• What is expected:
Extract every line below that contains the word "trim".

• Exercise inputs:
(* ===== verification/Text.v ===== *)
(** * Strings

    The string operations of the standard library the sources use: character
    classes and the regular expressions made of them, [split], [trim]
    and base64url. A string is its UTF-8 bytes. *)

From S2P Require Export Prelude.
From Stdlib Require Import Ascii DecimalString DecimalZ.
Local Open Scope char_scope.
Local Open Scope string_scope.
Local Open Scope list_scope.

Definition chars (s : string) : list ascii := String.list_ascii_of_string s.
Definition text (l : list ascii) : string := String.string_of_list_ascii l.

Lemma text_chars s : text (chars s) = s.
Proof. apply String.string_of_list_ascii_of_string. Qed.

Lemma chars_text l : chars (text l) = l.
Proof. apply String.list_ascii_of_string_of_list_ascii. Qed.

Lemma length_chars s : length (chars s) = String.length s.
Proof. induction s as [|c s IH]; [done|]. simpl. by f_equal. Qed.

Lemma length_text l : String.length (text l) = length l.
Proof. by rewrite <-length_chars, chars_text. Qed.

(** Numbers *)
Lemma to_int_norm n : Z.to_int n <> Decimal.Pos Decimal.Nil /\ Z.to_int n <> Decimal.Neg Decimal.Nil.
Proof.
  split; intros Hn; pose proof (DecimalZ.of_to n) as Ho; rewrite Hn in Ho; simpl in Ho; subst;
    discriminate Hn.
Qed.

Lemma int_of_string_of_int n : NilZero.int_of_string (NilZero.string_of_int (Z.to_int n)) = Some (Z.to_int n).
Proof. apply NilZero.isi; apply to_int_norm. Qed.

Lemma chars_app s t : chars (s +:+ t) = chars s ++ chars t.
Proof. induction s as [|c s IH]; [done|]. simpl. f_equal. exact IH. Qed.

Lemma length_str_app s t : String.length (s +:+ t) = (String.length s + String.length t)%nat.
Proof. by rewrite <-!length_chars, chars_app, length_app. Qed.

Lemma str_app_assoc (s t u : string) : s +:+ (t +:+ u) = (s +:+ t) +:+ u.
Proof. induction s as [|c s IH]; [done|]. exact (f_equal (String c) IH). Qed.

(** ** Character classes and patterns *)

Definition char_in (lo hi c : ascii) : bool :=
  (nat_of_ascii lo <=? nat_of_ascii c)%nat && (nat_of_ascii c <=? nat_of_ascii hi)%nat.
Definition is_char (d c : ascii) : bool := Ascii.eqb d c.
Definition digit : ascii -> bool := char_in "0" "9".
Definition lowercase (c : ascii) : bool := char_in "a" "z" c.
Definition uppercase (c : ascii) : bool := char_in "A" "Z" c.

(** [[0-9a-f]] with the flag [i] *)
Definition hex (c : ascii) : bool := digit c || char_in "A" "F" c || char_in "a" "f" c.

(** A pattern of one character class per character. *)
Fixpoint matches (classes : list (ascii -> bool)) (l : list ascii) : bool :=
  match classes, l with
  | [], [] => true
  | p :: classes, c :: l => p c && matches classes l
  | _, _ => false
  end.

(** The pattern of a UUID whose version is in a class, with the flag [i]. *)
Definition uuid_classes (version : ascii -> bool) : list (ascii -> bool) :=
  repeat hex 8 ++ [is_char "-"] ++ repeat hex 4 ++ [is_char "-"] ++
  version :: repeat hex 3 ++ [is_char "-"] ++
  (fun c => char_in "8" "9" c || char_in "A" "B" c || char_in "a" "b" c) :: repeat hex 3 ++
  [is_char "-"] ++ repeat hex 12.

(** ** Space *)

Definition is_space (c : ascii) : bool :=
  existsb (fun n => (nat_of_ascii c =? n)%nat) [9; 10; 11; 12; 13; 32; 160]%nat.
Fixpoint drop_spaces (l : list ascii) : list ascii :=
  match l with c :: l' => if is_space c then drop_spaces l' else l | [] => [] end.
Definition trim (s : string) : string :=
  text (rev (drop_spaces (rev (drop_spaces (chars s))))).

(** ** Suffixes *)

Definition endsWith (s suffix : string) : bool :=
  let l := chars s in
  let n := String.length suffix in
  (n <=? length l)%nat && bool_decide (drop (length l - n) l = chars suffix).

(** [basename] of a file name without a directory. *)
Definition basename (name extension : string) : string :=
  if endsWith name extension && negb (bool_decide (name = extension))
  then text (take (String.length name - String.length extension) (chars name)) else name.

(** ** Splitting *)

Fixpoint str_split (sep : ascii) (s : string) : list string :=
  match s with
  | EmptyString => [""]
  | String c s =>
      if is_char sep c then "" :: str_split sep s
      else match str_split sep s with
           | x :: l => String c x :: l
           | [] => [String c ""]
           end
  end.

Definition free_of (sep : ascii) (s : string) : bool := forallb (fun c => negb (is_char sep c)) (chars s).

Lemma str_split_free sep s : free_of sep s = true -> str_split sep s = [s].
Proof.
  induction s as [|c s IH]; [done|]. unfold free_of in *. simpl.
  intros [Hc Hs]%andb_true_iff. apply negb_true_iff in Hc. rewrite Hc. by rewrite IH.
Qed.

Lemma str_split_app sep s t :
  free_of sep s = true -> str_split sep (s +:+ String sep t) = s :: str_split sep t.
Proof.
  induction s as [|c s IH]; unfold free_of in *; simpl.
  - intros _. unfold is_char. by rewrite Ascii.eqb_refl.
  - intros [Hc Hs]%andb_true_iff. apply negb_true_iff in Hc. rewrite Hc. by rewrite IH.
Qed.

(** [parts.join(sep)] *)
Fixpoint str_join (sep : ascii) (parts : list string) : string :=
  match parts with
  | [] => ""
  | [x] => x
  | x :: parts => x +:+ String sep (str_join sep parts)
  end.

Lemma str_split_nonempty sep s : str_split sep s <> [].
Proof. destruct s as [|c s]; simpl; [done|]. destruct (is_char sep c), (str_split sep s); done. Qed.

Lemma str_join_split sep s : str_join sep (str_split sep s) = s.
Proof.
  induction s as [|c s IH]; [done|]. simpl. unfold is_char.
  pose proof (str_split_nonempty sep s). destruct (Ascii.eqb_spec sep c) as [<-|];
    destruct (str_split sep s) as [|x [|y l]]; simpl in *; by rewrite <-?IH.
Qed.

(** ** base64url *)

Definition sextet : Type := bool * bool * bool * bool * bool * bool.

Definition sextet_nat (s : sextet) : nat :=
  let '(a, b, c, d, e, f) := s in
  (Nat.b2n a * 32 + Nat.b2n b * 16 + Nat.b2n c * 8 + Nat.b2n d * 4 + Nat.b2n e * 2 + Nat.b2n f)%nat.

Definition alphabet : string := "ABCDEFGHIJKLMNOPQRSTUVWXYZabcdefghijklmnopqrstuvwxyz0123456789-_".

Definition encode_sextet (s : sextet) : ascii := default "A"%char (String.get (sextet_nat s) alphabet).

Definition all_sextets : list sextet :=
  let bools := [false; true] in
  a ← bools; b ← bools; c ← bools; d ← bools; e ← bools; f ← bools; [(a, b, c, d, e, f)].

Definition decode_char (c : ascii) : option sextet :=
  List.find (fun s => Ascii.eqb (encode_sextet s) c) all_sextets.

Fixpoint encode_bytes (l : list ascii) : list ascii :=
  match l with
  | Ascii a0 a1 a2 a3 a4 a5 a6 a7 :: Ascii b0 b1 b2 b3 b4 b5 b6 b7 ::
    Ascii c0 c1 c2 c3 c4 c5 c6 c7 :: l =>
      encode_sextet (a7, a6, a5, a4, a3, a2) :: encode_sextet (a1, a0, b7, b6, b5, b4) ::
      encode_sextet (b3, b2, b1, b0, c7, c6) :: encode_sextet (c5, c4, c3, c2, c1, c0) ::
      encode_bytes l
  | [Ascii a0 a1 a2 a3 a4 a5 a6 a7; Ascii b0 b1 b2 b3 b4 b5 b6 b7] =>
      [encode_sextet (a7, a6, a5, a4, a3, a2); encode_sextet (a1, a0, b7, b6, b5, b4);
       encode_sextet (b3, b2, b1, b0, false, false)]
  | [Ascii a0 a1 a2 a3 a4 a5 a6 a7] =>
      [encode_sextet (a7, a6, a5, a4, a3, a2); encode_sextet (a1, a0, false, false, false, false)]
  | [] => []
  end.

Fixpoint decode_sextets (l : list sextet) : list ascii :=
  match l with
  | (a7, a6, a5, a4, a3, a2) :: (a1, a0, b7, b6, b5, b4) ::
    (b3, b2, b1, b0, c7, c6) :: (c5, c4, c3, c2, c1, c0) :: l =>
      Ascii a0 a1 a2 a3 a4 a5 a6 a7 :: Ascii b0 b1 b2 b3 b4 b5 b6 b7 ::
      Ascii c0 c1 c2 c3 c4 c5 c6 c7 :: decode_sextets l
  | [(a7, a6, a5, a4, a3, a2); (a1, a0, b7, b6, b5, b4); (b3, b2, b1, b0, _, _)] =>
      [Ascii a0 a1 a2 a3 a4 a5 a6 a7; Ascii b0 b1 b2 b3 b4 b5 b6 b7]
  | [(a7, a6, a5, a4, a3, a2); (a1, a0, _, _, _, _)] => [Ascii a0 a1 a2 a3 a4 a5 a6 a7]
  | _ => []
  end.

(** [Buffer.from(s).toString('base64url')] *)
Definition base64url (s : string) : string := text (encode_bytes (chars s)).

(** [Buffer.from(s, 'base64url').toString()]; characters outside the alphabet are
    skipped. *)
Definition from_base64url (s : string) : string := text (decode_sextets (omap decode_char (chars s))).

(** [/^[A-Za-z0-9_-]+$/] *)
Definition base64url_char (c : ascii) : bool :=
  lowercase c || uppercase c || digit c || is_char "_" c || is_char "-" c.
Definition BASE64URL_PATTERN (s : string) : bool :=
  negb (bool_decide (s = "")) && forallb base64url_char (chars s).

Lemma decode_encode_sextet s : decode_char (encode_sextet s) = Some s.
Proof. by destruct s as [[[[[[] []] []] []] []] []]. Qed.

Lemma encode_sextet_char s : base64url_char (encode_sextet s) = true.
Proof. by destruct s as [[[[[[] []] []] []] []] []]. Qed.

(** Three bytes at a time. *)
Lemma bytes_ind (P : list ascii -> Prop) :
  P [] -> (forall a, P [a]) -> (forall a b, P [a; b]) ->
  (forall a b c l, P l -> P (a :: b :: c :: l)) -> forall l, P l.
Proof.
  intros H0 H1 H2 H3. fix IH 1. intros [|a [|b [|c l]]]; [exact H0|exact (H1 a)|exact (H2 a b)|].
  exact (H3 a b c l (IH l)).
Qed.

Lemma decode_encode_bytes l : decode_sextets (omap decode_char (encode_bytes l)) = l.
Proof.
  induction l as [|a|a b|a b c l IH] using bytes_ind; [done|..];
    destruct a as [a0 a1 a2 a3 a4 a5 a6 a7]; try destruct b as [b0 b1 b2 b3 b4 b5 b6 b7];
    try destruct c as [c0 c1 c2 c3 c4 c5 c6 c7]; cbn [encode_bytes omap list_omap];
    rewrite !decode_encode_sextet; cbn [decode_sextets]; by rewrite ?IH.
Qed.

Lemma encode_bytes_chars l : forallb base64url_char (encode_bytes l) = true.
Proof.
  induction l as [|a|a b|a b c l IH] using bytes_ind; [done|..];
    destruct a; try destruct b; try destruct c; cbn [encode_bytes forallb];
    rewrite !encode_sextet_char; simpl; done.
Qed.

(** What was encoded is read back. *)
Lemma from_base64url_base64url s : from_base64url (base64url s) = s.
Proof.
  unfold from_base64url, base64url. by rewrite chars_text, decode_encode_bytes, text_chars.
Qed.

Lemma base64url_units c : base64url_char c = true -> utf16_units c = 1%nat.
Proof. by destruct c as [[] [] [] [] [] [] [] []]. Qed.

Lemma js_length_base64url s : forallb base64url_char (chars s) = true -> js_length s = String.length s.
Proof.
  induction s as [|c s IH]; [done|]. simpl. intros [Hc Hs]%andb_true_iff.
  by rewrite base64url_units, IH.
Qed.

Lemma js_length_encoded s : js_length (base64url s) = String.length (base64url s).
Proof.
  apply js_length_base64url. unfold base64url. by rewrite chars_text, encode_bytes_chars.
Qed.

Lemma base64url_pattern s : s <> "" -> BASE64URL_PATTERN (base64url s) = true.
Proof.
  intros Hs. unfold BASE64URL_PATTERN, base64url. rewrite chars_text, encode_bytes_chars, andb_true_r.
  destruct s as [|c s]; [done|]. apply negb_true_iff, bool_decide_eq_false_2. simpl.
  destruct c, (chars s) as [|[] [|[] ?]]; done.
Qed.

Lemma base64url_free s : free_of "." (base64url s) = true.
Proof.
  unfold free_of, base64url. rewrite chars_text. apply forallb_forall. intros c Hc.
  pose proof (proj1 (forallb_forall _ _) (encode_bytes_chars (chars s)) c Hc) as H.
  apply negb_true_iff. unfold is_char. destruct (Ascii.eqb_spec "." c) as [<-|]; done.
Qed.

...

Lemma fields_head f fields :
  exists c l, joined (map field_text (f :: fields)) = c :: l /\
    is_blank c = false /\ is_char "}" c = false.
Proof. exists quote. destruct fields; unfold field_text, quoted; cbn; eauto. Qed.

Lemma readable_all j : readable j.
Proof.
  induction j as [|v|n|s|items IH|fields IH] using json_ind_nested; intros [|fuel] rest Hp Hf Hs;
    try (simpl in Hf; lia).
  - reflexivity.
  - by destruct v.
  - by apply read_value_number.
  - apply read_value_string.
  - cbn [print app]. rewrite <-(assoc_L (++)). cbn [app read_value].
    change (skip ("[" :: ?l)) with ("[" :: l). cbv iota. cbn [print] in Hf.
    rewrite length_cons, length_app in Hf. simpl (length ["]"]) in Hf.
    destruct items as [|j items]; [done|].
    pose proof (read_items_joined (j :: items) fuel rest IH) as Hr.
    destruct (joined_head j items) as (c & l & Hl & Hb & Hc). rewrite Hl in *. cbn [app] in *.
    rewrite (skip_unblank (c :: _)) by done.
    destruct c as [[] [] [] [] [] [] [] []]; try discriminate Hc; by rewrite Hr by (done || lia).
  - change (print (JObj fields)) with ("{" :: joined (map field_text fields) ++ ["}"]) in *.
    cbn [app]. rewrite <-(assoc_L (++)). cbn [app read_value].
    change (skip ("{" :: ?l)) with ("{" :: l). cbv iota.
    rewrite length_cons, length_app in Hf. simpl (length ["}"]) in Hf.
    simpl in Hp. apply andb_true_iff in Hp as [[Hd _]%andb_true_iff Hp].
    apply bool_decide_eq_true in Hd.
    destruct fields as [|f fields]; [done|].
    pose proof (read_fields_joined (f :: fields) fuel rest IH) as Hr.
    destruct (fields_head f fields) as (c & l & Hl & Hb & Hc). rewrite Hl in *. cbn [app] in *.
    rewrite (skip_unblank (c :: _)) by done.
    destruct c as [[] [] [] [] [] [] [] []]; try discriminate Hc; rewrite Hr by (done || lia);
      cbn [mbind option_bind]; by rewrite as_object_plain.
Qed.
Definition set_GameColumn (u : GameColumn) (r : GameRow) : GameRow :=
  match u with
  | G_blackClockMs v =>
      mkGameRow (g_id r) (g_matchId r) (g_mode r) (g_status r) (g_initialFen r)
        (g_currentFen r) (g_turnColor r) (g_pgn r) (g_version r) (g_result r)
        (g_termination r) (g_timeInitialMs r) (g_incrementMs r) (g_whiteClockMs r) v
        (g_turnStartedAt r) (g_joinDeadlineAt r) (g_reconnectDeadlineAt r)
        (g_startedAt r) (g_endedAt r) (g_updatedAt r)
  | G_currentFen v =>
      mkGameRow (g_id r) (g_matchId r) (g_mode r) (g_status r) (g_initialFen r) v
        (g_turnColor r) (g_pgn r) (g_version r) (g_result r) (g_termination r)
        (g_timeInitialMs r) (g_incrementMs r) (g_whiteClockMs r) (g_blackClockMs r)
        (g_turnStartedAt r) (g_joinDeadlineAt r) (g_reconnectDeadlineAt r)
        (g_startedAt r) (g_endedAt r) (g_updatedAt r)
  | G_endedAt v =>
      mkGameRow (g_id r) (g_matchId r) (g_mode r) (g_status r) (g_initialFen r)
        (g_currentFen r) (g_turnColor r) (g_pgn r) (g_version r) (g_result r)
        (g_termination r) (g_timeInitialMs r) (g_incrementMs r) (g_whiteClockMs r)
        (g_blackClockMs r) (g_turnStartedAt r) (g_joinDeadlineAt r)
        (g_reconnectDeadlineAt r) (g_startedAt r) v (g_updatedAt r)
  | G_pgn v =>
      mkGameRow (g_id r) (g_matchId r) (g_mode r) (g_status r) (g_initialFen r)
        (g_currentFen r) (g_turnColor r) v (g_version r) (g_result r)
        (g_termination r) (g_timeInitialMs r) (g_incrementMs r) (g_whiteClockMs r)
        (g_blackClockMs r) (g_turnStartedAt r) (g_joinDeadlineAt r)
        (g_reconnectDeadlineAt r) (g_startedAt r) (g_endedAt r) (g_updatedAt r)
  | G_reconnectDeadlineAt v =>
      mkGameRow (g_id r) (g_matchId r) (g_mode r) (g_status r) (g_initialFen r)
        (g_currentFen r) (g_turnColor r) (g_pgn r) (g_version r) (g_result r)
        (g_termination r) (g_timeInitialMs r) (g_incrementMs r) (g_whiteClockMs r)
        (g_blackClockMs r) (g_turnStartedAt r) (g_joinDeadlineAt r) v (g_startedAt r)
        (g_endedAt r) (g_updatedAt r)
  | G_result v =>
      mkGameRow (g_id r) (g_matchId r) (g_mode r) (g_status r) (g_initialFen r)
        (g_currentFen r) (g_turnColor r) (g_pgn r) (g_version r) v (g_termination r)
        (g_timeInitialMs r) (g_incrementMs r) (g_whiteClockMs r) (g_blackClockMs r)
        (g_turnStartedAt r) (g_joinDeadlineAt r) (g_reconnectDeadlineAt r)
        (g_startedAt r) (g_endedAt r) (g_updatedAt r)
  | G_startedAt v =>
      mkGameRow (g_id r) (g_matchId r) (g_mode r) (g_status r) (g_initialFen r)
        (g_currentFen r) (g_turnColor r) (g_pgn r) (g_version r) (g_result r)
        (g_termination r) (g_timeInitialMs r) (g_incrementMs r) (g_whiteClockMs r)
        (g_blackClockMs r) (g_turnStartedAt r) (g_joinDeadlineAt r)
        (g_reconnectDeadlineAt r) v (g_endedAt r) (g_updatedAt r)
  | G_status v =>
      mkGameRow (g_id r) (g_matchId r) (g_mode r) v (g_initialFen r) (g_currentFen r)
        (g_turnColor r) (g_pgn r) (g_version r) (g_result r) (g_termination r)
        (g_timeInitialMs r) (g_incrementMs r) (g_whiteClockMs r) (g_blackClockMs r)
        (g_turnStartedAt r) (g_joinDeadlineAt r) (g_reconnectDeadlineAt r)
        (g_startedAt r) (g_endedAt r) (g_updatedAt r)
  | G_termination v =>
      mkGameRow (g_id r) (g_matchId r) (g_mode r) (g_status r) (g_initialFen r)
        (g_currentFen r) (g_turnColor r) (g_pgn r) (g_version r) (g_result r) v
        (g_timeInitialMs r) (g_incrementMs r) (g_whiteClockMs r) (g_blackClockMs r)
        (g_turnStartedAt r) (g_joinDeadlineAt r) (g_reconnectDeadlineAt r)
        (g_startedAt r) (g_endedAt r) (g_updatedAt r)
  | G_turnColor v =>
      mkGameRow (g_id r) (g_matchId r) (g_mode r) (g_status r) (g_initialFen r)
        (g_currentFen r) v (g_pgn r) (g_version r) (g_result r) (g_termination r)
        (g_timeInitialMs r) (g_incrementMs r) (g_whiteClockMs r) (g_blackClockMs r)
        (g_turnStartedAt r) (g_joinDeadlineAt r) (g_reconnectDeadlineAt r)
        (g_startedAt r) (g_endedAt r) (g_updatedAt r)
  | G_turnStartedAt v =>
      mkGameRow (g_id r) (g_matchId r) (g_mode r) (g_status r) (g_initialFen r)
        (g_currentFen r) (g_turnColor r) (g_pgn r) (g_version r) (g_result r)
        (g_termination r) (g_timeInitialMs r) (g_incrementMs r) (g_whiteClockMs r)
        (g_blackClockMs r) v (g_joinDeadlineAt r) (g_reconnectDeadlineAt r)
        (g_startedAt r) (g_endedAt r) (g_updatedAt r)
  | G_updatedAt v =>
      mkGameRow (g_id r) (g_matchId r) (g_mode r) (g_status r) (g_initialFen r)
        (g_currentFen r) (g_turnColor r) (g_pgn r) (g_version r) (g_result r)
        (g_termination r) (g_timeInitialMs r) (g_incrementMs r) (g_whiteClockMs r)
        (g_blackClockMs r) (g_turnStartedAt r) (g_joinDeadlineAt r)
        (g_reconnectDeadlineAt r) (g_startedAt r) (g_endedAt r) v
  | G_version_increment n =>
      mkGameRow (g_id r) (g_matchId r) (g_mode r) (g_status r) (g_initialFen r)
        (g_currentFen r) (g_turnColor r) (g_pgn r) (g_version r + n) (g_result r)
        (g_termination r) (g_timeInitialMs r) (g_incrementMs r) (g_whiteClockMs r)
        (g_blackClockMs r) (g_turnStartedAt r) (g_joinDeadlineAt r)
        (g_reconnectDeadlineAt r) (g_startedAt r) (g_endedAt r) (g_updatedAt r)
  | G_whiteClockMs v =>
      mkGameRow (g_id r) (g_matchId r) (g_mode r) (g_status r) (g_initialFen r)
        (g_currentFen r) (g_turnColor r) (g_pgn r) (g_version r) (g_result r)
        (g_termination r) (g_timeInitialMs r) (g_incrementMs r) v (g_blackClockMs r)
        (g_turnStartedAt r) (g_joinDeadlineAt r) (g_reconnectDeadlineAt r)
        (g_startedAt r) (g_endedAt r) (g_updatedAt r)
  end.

• Exercise response:
    classes and the regular expressions made of them, [split], [trim]
Definition trim (s : string) : string :=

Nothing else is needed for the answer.